Improve repl output window performance #2011

julienvincent · 2023-01-08T22:26:44Z

This PR introduces two new config entries - replOutputThrottleRate and replOutputMaxLines which are both used to improve the performance of the repl output window/file.

`replOutputThrottleRate`

If set to a non-0 number this will throttle output from the repl connection. If more output items are received than the throttle rate in a 500ms window then they will just be dropped.

`replOutputMaxLines`

If set to a non-0 number this will cause the output window to be truncated if it grows
beyond this threshold.

This should fix #2010 and #804 and should help address #942 (or maybe fix it?)

When an excessive amount of output is produced by the repl (for example as a result of a rogue loop that is printing to stdout) Calva can sometimes hang while trying to write all the output to the output window/file. The only way to resolve is to restart/reload the VSCode window. This commit introduces a new config entry `replOutputThrottleRate` which when set to a non-0 number will throttle output from the repl connection. If more output items are received than the throttle rate in a 500ms window then they will just be dropped. Addresses BetterThanTomorrow#942 Fixes BetterThanTomorrow#2010

Calvas performance can be drastically affected as the size of the repl output window grows. This commit adds a config entry `replOutputMaxLines` which if set to a non-0 number will cause the output window to be truncated if it grows beyond this threshold. Fixes BetterThanTomorrow#804

PEZ · 2023-01-10T07:26:33Z

package.json

+          "calva.replOutputMaxLines": {
+            "markdownDescription": "The maximum number of lines to retain in the repl output window. Having the repl output window grow too large can significantly affect performance. Setting this to 0 will disable truncating",
+            "type": "number",
+            "default": 1000
+          },


It's generally not the number of lines that is the problem, rather the number of tokens on the top level, or in a sexpr. A way to count tokens on the top level is to count words when printing output. That will introduce state that can be tricky to manage, though...

1000 lines is very low. It could be some 50 evaluations of not too big structures. This would be completely non-problematic for Calva to handle. While printing 1000 lines of output with 100 words each might start to be problematic (I actually don't know where the problems start.)

It's generally not the number of lines that is the problem, rather the number of tokens on the top level, or in a sexpr

While this makes sense, I don't think the additional complexity needed to implement this is really worth it. My assumption is that counting lines is a close-enough analogy in the average case for this to probably be sufficient. Especially if we make sure the threshold is high enough for the user to not care about the truncation.

1000 lines is very low. It could be some 50 evaluations of not too big structures

This value was chosen pretty arbitrary, I'd be happy to increase it to a degree. While working on this I started to see noticeable performance degradation after about 10k lines of stack-trace content (I was printing Exceptions to stdout) so I don't think it should be increased too much. Maybe 5k lines?

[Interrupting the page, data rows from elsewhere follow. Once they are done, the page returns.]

(* ===== verification/Violation.v ===== *)
(** * Violations, liquidation instructions, overrides and domain events

    src/core/violation.rs, src/liquidation.rs, src/override_engine.rs and
    src/core/events.rs.  Message texts are the format templates of the
    source.  Random identifiers come in as arguments; the identifiers of
    domain events and of liquidation instructions, which nothing reads, are
    left out. *)

From S2P Require Import Prelude.
From S2P Require Import Decimal.
From S2P Require Import Chrono.
From S2P Require Import Ids.
From S2P Require Import Domain.
From S2P Require Import Plan.
From S2P Require Import Account.
#[local] Open Scope Z_scope.

(** ** Violations *)

Inductive ViolationSeverity : Type := SevInfo | SevWarning | SevHard | SevLiquidate.

Inductive ViolationKind : Type :=
| VkDailyDrawdown | VkMaxDrawdown | VkTrailingDrawdown | VkProfitTargetMissed
| VkMinTradingDays | VkMinProfitableDays | VkConsistency | VkNewsTrading
| VkOvernightHolding | VkWeekendHolding | VkMaxPositionSize | VkMaxLotSize
| VkMaxOpenPositions | VkMaxDailyTrades | VkTimeLimit | VkCooldown | VkHedging
| VkGridTrading | VkCopyTrading | VkMissingStopLoss | VkMissingTakeProfit
| VkCrossAccountHedging | VkLowcapExposure | VkCustom.

#[global] Instance ViolationSeverity_eq_dec : EqDecision ViolationSeverity.
Proof. solve_decision. Defined.
#[global] Instance ViolationKind_eq_dec : EqDecision ViolationKind.
Proof. solve_decision. Defined.

(** The derived [Ord]: declaration order. *)
Definition severity_rank (s : ViolationSeverity) : Z :=
  match s with SevInfo => 0 | SevWarning => 1 | SevHard => 2 | SevLiquidate => 3 end.

Definition severity_geb (a b : ViolationSeverity) : bool :=
  severity_rank b <=? severity_rank a.

Definition ViolationKind_display (k : ViolationKind) : string :=
  match k with
  | VkDailyDrawdown => "daily_drawdown"
  | VkMaxDrawdown => "max_drawdown"
  | VkTrailingDrawdown => "trailing_drawdown"
  | VkProfitTargetMissed => "profit_target_missed"
  | VkMinTradingDays => "min_trading_days"
  | VkMinProfitableDays => "min_profitable_days"
  | VkConsistency => "consistency"
  | VkNewsTrading => "news_trading"
  | VkOvernightHolding => "overnight_holding"
  | VkWeekendHolding => "weekend_holding"
  | VkMaxPositionSize => "max_position_size"
  | VkMaxLotSize => "max_lot_size"
  | VkMaxOpenPositions => "max_open_positions"
  | VkMaxDailyTrades => "max_daily_trades"
  | VkTimeLimit => "time_limit"
  | VkCooldown => "cooldown"
  | VkHedging => "hedging"
  | VkGridTrading => "grid_trading"
  | VkCopyTrading => "copy_trading"
  | VkMissingStopLoss => "missing_stop_loss"
  | VkMissingTakeProfit => "missing_take_profit"
  | VkCrossAccountHedging => "cross_account_hedging"
  | VkLowcapExposure => "lowcap_exposure"
  | VkCustom => "custom"
  end.

Section Violation.
Context `{DecimalOps} `{ChronoOps}.

Record Violation := mkViolation {
  vio_id : ViolationId;
  vio_account_id : AccountId;
  vio_tenant_id : TenantId;
  vio_rule_id : RuleId;
  vio_rule_name : string;
  vio_kind : ViolationKind;
  vio_severity : ViolationSeverity;
  vio_message : string;
  vio_occurred_at : Timestamp;
  vio_breach_value : option Money;
  vio_threshold_value : option Money;
  vio_utilization : option Decimal;
}.

#[global] Instance Violation_settable : Settable Violation := fun r =>
  mkViolation (vio_id r) (vio_account_id r) (vio_tenant_id r) (vio_rule_id r)
    (vio_rule_name r) (vio_kind r) (vio_severity r) (vio_message r)
    (vio_occurred_at r) (vio_breach_value r) (vio_threshold_value r)
    (vio_utilization r).

(** [id] and [tenant] stand for the two random identifiers. *)
Definition Violation_new (id : ViolationId) (tenant : TenantId) (account_id : AccountId)
    (rule_id : RuleId) (rule_name : string) (kind : ViolationKind)
    (severity : ViolationSeverity) (message : string) (occurred_at : Timestamp) : Violation :=
  mkViolation id account_id tenant rule_id rule_name kind severity message occurred_at
    None None None.

Definition Violation_with_tenant (v : Violation) (tenant_id : TenantId) : Violation :=
  v <| vio_tenant_id := tenant_id |>.

Definition Violation_with_breach (v : Violation) (breach threshold : Money) : outcome Violation :=
  let v := v <| vio_breach_value := Some breach |>
             <| vio_threshold_value := Some threshold |> in
  if negb (dec_is_zero threshold) then
    let! u := ddiv breach threshold in
    Ret (v <| vio_utilization := Some u |>)
  else Ret v.

Definition Violation_is_terminating (v : Violation) : bool :=
  match vio_severity v with SevHard | SevLiquidate => true | _ => false end.

Definition Violation_validate (v : Violation) : outcome unit :=
  if decide (vio_rule_name v = "") then
    Err (InvalidState "violation rule_name cannot be empty")
  else
    match vio_utilization v with
    | Some util =>
        if dec_ltb util dec_zero then
          Err (InvalidState "violation utilization cannot be negative")
        else Ret tt
    | None => Ret tt
    end.

(** ** Liquidation *)

Record LiquidationPosition := mkLiquidationPosition {
  lp_position_id : PositionId;
  lp_symbol : Symbol;
  lp_side : PositionSide;
  lp_open_quantity : Quantity;
  lp_avg_entry_price : Price;
}.

Definition LiquidationPosition_from_position (p : Position) : LiquidationPosition :=
  mkLiquidationPosition (pos_id p) (pos_symbol p) (pos_side p) (pos_open_quantity p)
    (pos_avg_entry_price p).

Inductive LiquidationReason : Type :=
| RuleBreach (k : ViolationKind)
| EmergencyStopReason
| Manual.

Record LiquidationInstruction := mkLiquidationInstruction {
  li_account_id : AccountId;
  li_tenant_id : TenantId;
  li_positions : list LiquidationPosition;
  li_reason : LiquidationReason;
  li_triggered_by_violation_id : option ViolationId;
  li_estimated_notional : Money;
  li_issued_at : Timestamp;
  li_actor_id : string;
}.

(** Notional of one position under the fresh, empty registry the
    constructor builds. *)
Definition liquidation_notional (p : LiquidationPosition) : outcome Decimal :=
  let spec := InstrumentRegistry_get InstrumentRegistry_new (lp_symbol p) in
  let! lots := InstrumentSpec_units_to_lots spec (lp_open_quantity p) in
  let! n := InstrumentSpec_notional spec lots (lp_avg_entry_price p) in
  Ret (dec_abs n).

Definition LiquidationInstruction_new (account_id : AccountId) (tenant_id : TenantId)
    (positions : list Position) (reason : LiquidationReason)
    (triggered_by_violation_id : option ViolationId) (actor_id : string)
    (issued_at : Timestamp) : outcome LiquidationInstruction :=
  let liq_positions :=
    LiquidationPosition_from_position <$> List.filter Position_is_open positions in
  let! est := foldM (fun acc p => let! n := liquidation_notional p in dadd acc n)
                dec_zero liq_positions in
  Ret {| li_account_id := account_id;
         li_tenant_id := tenant_id;
         li_positions := liq_positions;
         li_reason := reason;
         li_triggered_by_violation_id := triggered_by_violation_id;
         li_estimated_notional := est;
         li_issued_at := issued_at;
         li_actor_id := actor_id |}.

Definition LiquidationInstruction_is_empty (i : LiquidationInstruction) : bool :=
  match li_positions i with [] => true | _ => false end.

Definition LiquidationInstruction_len (i : LiquidationInstruction) : nat :=
  length (li_positions i).

(** ** Overrides *)

Record Override := mkOverride {
  ov_id : ViolationId;
  ov_account_id : AccountId;
  ov_clears_violation_id : ViolationId;
  ov_reason : string;
  ov_actor_id : string;
  ov_at : Timestamp;
}.

(** [fresh_id] is [OverrideId::new()]. *)
Definition Override_new (fresh_id : ViolationId) (account_id : AccountId)
    (clears_violation_id : ViolationId) (reason actor_id : string) (at_ : Timestamp) : Override :=
  mkOverride fresh_id account_id clears_violation_id reason actor_id at_.

Definition Override_validate (o : Override) : outcome unit :=
  if trim_is_empty (ov_reason o) then
    Err (InvalidState "override reason cannot be empty — must explain why the breach is a false positive")
  else if trim_is_empty (ov_actor_id o) then
    Err (InvalidState "override actor_id cannot be empty — must identify the responsible human")
  else Ret tt.

(** ** Domain events *)

Inductive DomainEventKind : Type :=
| EvAccountStarted (plan : ChallengePlan)
| EvAccountStatusChanged (from to : AccountStatus)
| EvAccountSnapshotted (snapshot : AccountSnapshot)
| EvOrderEvent (order_id : OrderId) (new_status : OrderStatus)
| EvTradeFilled (trade : Trade)
| EvPositionOpened (position_id : PositionId) (symbol : Symbol) (side : PositionSide)
    (qty : Quantity)
| EvPositionClosed (position_id : PositionId) (realized_pnl : Money)
| EvTickEvaluated (equity : Money)
| EvDayRollover (new_day_index : Z) (day_start : Money)
| EvRuleViolated (violation : Violation)
| EvPlanUpgraded (from_phase to_phase : ChallengePhase)
| EvPayoutRequested (profit_basis amount : Money)
| EvPayoutApproved (amount fee_refund : Money)
| EvLiquidationRequested (instruction : LiquidationInstruction)
| EvOverrideCleared (clears_violation_id : ViolationId) (reason actor_id : string)
    (at_ : Timestamp).

Record DomainEvent := mkDomainEvent {
  de_account_id : AccountId;
  de_kind : DomainEventKind;
  de_occurred_at : Timestamp;
}.

Definition DomainEvent_new (account_id : AccountId) (kind : DomainEventKind)
    (occurred_at : Timestamp) : DomainEvent :=
  mkDomainEvent account_id kind occurred_at.

End Violation.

I also think it's unlikely that a user would really be scrolling that far back in the repl history too often for us to need to worry about truncating after a few thousand lines.

Unlikely, maybe, but I know of a user who does this all the time. 😄 I search the file rather than scroll, but anyway. (I keep tons of browser tabs open as well.) To me it makes sense to disable this limit feature (by setting limit to 0, e.g.) and to have that as default.

Hey @julienvincent, thanks for taking time to look into this.

I think deleting at an arbitrary line length will cause unbalanced forms and break syntax highlighting and maybe also formatting, unless I'm missing something. If I'm not though, I don't think that's really an option.

To me it makes sense to disable this limit feature (by setting limit to 0, e.g.) and to have that as default.

I'm happy with that too.

I think deleting at an arbitrary line length will cause unbalanced forms and break syntax highlighting ...

It does break highlighting but in a localised way (only the broken form will be colored incorrectly). The rest of the file maintains the correct highlighting. I think this is an probably an acceptable behaviour.

and maybe also formatting

Which formatting do you mean? I haven't noticed anything obviously wrong.

Here can see what I mean

The way the structural editor works, when there is broken balance in the document, all bets are off. It will sometimes seem to work (or even work), but in many cases the structural editor is broken and with that a lot of Calva functionality that depends on this.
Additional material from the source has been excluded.